Avoir un bon ange gardien

- ou -

comment un poisson m’a sauvé la vie

 

====  Nicolas nous a quitté le 16/9/2019  ====

 

(Récit vécu par le Légionnaire PERLIC Nicolas de 1946 à 1949- 3/3 R.E.I. 9ème Cie et CCB)

 

Nous sommes à la fin de l’année 1946. J’étais affecté à la 9ème Cie du 3/3 R.E.I. qui, depuis quelques mois, avait débarqué en Indochine. Les Compagnies du Bataillon étaient éparpillées aux environs de Vinh-Long, à des points stratégiques et avaient pour mission de rallier la population et de la protéger contre les bandes de pilleurs et surtout contre le Viêt-Minh, qui s’étaient infiltrés dans cette région.

Ma compagnie, la 9, tenait le secteur de Travinh en Cochinchine. Afin de protéger le PC de la Compagnie, des postes de protections furent érigés aux alentours de Travinh.

Je fus désigné pour construire le poste fortifié aux abords d’un fleuve (un bras du fameux Mékong, un des plus longs fleuves du monde). A ma disposition pour ce travail, j’avais 2 légionnaires et quinze soldats indigènes qui s’étaient ralliés aux forces françaises. Avec des moyens de fortune, mais avec beaucoup d’élan et de courage, l’ouvrage fut réalisé en deux semaines environ, ce qui était un record.

Après les heures de service, afin de se distraire, chacun s’adonnait à ses loisirs préférés. Pour ma part, j’aimais pêcher à bord d’une barque qui appartenait au Poste.

Un soir, je m’apprêtais à sortir de la barque pour rejoindre la berge lorsque je marchais sur un des poissons qui était resté au fond de la barque. La nageoire dorsale était très pointue, et peut-être empoisonnée. La pointe s’est enfoncée dans le talon de mon pied droit.
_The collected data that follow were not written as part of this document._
(** * telegram-cowork-bridge: the Claude Code skill (skill/index.ts)

    A shallow embedding of the session bridge of [skill/index.ts] and of
    the message router it is composed with.

    Strings.  A JavaScript string is modelled by the Rocq [string] of its
    UTF-8 bytes.  Every operation the skill applies to strings
    (concatenation, [join], replacement of ASCII patterns) commutes with
    the encoding, and the command line reaches [/bin/sh -c] as these very
    bytes.  The only place where code points beyond ASCII matter is the
    class [\s] of the sanitizer, which is spelled out byte-wise below.
    Strings with an unpaired surrogate have no UTF-8 form and are left
    out.

    Effects.  The session table, the process table, the clock and the
    calls of [exec] and [kill] are the state of a small state-and-exception
    monad.  [claude_code_execute] is cut at its [await] into the part that
    builds and issues the command and the part that handles the outcome,
    so that other operations can run in between; the subprocess and
    [JSON.parse] are parameters. *)

From Stdlib Require Import ZArith Ascii String List Lia Bool.
From stdpp Require Import base option list gmap strings.

Local Open Scope string_scope.

(* ====================================================================== *)
(** ** Characters and string helpers *)
(* ====================================================================== *)

Definition BACKSLASH : ascii := "092"%char.
Definition DQUOTE    : ascii := "034"%char.
Definition DOLLAR    : ascii := "036"%char.
Definition BACKTICK  : ascii := "096"%char.
Definition BANG      : ascii := "033"%char.
Definition NEWLINE   : ascii := "010"%char.
Definition DASH      : ascii := "045"%char.

(** The one-character string [c]. *)
Definition chr (c : ascii) : string := String c "".

(** A double-quote character, as a string. *)
Definition DQ : string := chr DQUOTE.

(** [s] between double quotes. *)
Definition quoted (s : string) : string := DQ +:+ s +:+ DQ.

(** [Array.prototype.join] on an array of strings. *)
Fixpoint join (sep : string) (xs : list string) : string :=
  match xs with
  | [] => ""
  | [x] => x
  | x :: rest => x +:+ sep +:+ join sep rest
  end.

(** [occurs_in needle s]: [needle] is a substring of [s]. *)
Fixpoint occurs_in (needle s : string) : bool :=
  String.prefix needle s ||
  match s with
  | "" => false
  | String _ s' => occurs_in needle s'
  end.

(** [mem_char c s]: the character [c] occurs in [s]. *)
Fixpoint mem_char (c : ascii) (s : string) : bool :=
  match s with
  | "" => false
  | String d s' => Ascii.eqb c d || mem_char c s'
  end.

(* ====================================================================== *)
(** ** Utility functions of the skill *)
(* ====================================================================== *)

(** [str.replace(/c/g, r)] for a one-character pattern [c]: every
    occurrence of [c] is replaced by the text [r]. *)
Fixpoint replace_char (c : ascii) (r : string) (s : string) : string :=
  match s with
  | "" => ""
  | String d s' =>
      if Ascii.eqb d c then r +:+ replace_char c r s'
      else String d (replace_char c r s')
  end.

(** index.ts, [escapeForShell]: five global replacements, in this order. *)
Definition escapeForShell (str : string) : string :=
  replace_char BANG (String BACKSLASH (chr BANG))
    (replace_char BACKTICK (String BACKSLASH (chr BACKTICK))
      (replace_char DOLLAR (String BACKSLASH (chr DOLLAR))
        (replace_char DQUOTE (String BACKSLASH (chr DQUOTE))
          (replace_char BACKSLASH (String BACKSLASH (chr BACKSLASH)) str)))).

(** ASCII lower-casing.  With the [i] flag and no [u] flag a pattern
    character below 128 matches exactly itself and, for a letter, its
    other case: the canonicalisation never maps a character from 128 up
    to one below 128. *)
Definition lower (c : ascii) : ascii :=
  let n := nat_of_ascii c in
  if (65 <=? n)%nat && (n <=? 90)%nat then ascii_of_nat (n + 32) else c.

(** [match_ci pat s]: the literal [pat] matches at the head of [s],
    letter case ignored; the result is the length of the match. *)
Fixpoint match_ci (pat s : string) : option nat :=
  match pat with
  | "" => Some 0%nat
  | String p pat' =>
      match s with
      | "" => None
      | String c s' =>
          if Ascii.eqb (lower p) (lower c) then S <$> match_ci pat' s' else None
      end
  end.

(** The class [\s], by the bytes of the white-space characters: TAB, LF,
    VT, FF, CR and SP in one byte; U+00A0 in two; U+1680, U+2000..U+200A,
    U+2028, U+2029, U+202F, U+205F, U+3000 and U+FEFF in three. *)
Definition ws1 (c : ascii) : bool :=
  let n := nat_of_ascii c in
  ((9 <=? n) && (n <=? 13) || (n =? 32))%nat.

Definition ws2 (c c1 : ascii) : bool :=
  ((nat_of_ascii c =? 194) && (nat_of_ascii c1 =? 160))%nat.

Definition ws3 (c c1 c2 : ascii) : bool :=
  let n := nat_of_ascii c in
  let n1 := nat_of_ascii c1 in
  let n2 := nat_of_ascii c2 in
  ((n =? 225) && (n1 =? 154) && (n2 =? 128)
   || (n =? 226) && (n1 =? 128)
      && ((128 <=? n2) && (n2 <=? 138) || (n2 =? 168) || (n2 =? 169) || (n2 =? 175))
   || (n =? 226) && (n1 =? 129) && (n2 =? 159)
   || (n =? 227) && (n1 =? 128) && (n2 =? 128)
   || (n =? 239) && (n1 =? 187) && (n2 =? 191))%nat.

(** The class [\s] at the head of [s], as the number of bytes of the
    white-space character found there. *)
Definition ws_len (s : string) : option nat :=
  match s with
  | "" => None
  | String c s1 =>
      if ws1 c then Some 1%nat
      else match s1 with
      | "" => None
      | String c1 s2 =>
          if ws2 c c1 then Some 2%nat
          else match s2 with
          | "" => None
          | String c2 _ => if ws3 c c1 c2 then Some 3%nat else None
          end
      end
  end.

(** The pattern [/-p\s/i] at the head of [s]. *)
Definition match_dash_p_ws (s : string) : option nat :=
  match s with
  | String d (String p rest) =>
      if Ascii.eqb d DASH && Ascii.eqb (lower p) "p"%char
      then (fun n => S (S n)) <$> ws_len rest
      else None
  | _ => None
  end.

(** [s.replace(re, '')] for a global pattern given by its matcher [m]:
    the scan goes left to right; where the pattern matches, the match is
    dropped and the scan resumes behind it.  [skip] counts the characters
    of the current match still to be dropped. *)
Fixpoint strip (m : string -> option nat) (skip : nat) (s : string) : string :=
  match s with
  | "" => ""
  | String c s' =>
      match skip with
      | S k => strip m k s'
      | O =>
          match m s with
          | Some (S k) => strip m k s'
          | _ => String c (strip m 0 s')
          end
      end
  end.

Definition remove_all (m : string -> option nat) (s : string) : string :=
  strip m 0 s.

(** index.ts, [sanitizePrompt]. *)
Definition sanitizePrompt (prompt : string) : string :=
  let sanitized :=
    remove_all match_dash_p_ws
      (remove_all (match_ci "--dangerously")
        (remove_all (match_ci "--allowedTools") prompt)) in
  sanitized.

(* ====================================================================== *)
(** ** JavaScript values *)
(* ====================================================================== *)

(** The values [JSON.parse] can produce, and [undefined].  A number is
    kept as the text [Number::toString] gives for it: the skill observes
    a number only through its truthiness and through its text in a
    template literal, and both are functions of that text (the text of
    both zeros is [0]; [JSON.parse] yields no [NaN]). *)
#[warnings="-register-all"]
Inductive value : Type :=
| VUndefined
| VNull
| VBool (b : bool)
| VNumber (text : string)
| VString (s : string)
| VArray (elems : list value)
| VObject (props : list (string * value)).

(** ToBoolean. *)
Definition truthy (v : value) : bool :=
  match v with
  | VUndefined | VNull => false
  | VBool b => b
  | VNumber text => negb (String.eqb text "0")
  | VString s => negb (String.eqb s "")
  | VArray _ | VObject _ => true
  end.

(** [a || b]. *)
Definition or_else (a b : value) : value := if truthy a then a else b.

(** What a [throw] carries: an error object with its [message]. *)
Record Error := { message : string }.

(** How an evaluation completes. *)
Inductive Completion (A : Type) : Type :=
| Normal (a : A)
| Throw (e : Error).
Arguments Normal {A} a.
Arguments Throw {A} e.

(** The own property [key] of an object built by [JSON.parse], if it has
    one; a later binding of a repeated key wins. *)
Fixpoint own_property (props : list (string * value)) (key : string) : option value :=
  match props with
  | [] => None
  | (k, v) :: rest =>
      match own_property rest key with
      | Some found => Some found
      | None => if String.eqb k key then Some v else None
      end
  end.

(** ToString, as a template literal applies it.  An array is the join of
    its elements by commas, [null] and [undefined] elements giving the
    empty text.  An object is converted through its [toString] and then
    its [valueOf]: an object built by [JSON.parse] has [Object.prototype]
    behind it, whose [toString] gives [[object Object]]; but when the
    object has an own property [toString], which JSON cannot make a
    function, that one is found and skipped, [valueOf] gives no primitive
    either (an own one is no function, the inherited one returns the
    object), and the conversion throws a TypeError.  The conversion of an
    array throws when that of one of its elements does. *)
Fixpoint ToString (v : value) : Completion string :=
  match v with
  | VUndefined => Normal "undefined"
  | VNull => Normal "null"
  | VBool true => Normal "true"
  | VBool false => Normal "false"
  | VNumber text => Normal text
  | VString s => Normal s
  | VArray elems =>
      let elt (x : value) : Completion string :=
        match x with
        | VUndefined | VNull => Normal ""
        | _ => ToString x
        end in
      (fix go (l : list value) : Completion string :=
         match l with
         | [] => Normal ""
         | [x] => elt x
         | x :: rest =>
             match elt x with
             | Throw e => Throw e
             | Normal head =>
                 match go rest with
                 | Throw e => Throw e
                 | Normal tail => Normal (head +:+ "," +:+ tail)
                 end
             end
         end) elems
  | VObject props =>
      match own_property props "toString" with
      | Some _ => Throw {| message := "Cannot convert object to primitive value" |}
      | None => Normal "[object Object]"
      end
  end.

(** [JSON.parse] is the host's; the skill is verified for any. *)
Class JsonParser := JSON_parse : string -> option value.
J’ai eu immédiatement des douleurs atroces mais j’ai réussi à retirer ce poisson qui était fiché comme un dard.

Après quelques jours, j’oubliais cet événement.

Les années passent. Nous sommes en 1948, toujours en Indochine mais le Bataillon était à cette époque au Tonkin sur cette fameuse RC4 (route coloniale n° 4) qui reliait Langson à Cao Bang, à la frontière de la Chine.

Je faisais partie de la CCB du 3ème Bataillon, dont le commandement se trouvait à Dong-Khé.

J’étais sergent et j’avais la responsabilité du poste Sud de Dong-Khé ; mon chef de Section était le Sous-Lieutenant LAPOUSMADERE.

Le Viet-Minh s’était infiltré dans toute la région et notre mission consistait à dégager et surveiller la route pour faire passer le convoi de ravitaillement du secteur.

A Dong-Khé, depuis quelques semaines déjà, je ressentais des douleurs au pied droit, exactement à la même place où s’était enfoncée la pointe de la nageoire du fameux poisson.

Un jour, ne supportant presque plus la douleur, je me présentai au Médecin du Bataillon qui m’envoya à Lang Son pour faire des radios.

Le lendemain j’étais en route pour cette destination ; le voyage se faisait par étapes et arrivé à That-Khé, j’ai dû de nouveau aller à l’infirmerie afin de me faire soigner. Le lendemain, en arrivant à Lang Son, nous apprenions par le bureau des Transmissions qu’une attaque Viet-Minh avait eu lieu dans la région de Dong-Khé et qu’il y avait eu de sérieux dégâts tant en personnels qu’en matériels parmi les nôtres.

Après quelques jours je rejoignais le Bataillon et j’ai pu me rendre compte des pertes que nous avions eu à déplorer. Ma section de la CCB du 3ème Bataillon, aux ordres du Sous-Lieutenant LAPOUSMADERE, était tombé dans une embuscade tendue par le Viet-Minh sur la route qui mène de Dong-Khé à la frontière de Chine. Lors de l’arrivée des secours sur les lieux, seuls quelques légionnaires ont pu être sauvés….

La bataille avait été féroce et nous avions à déplorer entre autre la mort du Sous-lieutenant ainsi que le Sergent qui avait été désigné pour me remplacer durant mon absence. C’est aussi ce jour là qu’un jeune luxembourgeois au nom de ROSSETTI y a laissé sa vie, atteint par des balles d’une arme à feu. Pour sauver ses camarades, il avait servi une mitrailleuse dont le servant venait d’être fauché par une rafale d’arme automatique.

C’est en pensant à tous mes camarades tombés ce jour là que je termine ce récit et je me dis qu’il devait y avoir un ange gardien avec moi en ces temps-là, pour mettre, 2 ans auparavant, un poisson sur ma route (ou dans mon talon).